BEGIN Provided records

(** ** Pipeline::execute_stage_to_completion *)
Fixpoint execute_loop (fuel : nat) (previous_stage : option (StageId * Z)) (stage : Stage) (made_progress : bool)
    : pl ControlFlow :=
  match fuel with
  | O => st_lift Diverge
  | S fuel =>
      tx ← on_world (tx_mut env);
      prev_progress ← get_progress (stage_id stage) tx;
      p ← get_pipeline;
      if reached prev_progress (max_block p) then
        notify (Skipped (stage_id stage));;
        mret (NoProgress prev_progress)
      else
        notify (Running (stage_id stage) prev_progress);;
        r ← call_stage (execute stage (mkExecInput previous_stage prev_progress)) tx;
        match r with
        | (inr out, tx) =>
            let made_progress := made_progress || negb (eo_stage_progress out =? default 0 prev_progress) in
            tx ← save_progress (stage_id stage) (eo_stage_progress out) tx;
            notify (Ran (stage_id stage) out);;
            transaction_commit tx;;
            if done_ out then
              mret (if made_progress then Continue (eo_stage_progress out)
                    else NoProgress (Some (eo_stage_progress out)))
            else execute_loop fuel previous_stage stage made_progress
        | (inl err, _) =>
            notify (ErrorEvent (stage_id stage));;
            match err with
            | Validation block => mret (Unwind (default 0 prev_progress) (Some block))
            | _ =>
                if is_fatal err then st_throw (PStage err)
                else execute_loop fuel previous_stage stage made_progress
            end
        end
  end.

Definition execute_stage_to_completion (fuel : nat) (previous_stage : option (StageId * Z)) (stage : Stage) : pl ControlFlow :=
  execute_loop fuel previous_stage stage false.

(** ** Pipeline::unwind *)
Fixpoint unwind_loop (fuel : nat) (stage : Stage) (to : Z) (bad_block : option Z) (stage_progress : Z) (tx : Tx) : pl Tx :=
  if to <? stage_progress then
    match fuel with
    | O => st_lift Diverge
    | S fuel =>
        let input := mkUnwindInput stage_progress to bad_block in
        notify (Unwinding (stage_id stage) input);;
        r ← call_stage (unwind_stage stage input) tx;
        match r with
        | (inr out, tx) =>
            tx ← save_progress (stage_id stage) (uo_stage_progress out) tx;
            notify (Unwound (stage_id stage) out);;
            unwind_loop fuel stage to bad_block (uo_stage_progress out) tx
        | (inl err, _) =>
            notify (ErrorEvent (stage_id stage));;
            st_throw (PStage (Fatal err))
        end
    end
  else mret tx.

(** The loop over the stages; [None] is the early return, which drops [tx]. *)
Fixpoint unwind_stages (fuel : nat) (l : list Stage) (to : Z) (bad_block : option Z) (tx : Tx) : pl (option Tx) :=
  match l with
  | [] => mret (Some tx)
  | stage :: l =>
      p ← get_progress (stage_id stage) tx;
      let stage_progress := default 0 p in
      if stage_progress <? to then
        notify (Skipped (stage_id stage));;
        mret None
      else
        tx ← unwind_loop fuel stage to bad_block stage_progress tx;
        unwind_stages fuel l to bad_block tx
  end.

END Provided records
BEGIN Provided records

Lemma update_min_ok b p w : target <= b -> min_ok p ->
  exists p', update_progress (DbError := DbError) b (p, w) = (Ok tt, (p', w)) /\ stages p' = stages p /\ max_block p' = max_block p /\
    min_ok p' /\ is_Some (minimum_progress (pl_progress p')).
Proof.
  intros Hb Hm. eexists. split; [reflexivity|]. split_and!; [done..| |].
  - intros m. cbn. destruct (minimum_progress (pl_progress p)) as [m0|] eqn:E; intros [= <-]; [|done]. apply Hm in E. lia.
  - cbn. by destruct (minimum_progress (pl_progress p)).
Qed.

END Provided records

(Required action)
Could you please find every line of the listing above holding the string "default" and copy it?

(Reply to the exercise)
            let made_progress := made_progress || negb (eo_stage_progress out =? default 0 prev_progress) in
            | Validation block => mret (Unwind (default 0 prev_progress) (Some block))
      let stage_progress := default 0 p in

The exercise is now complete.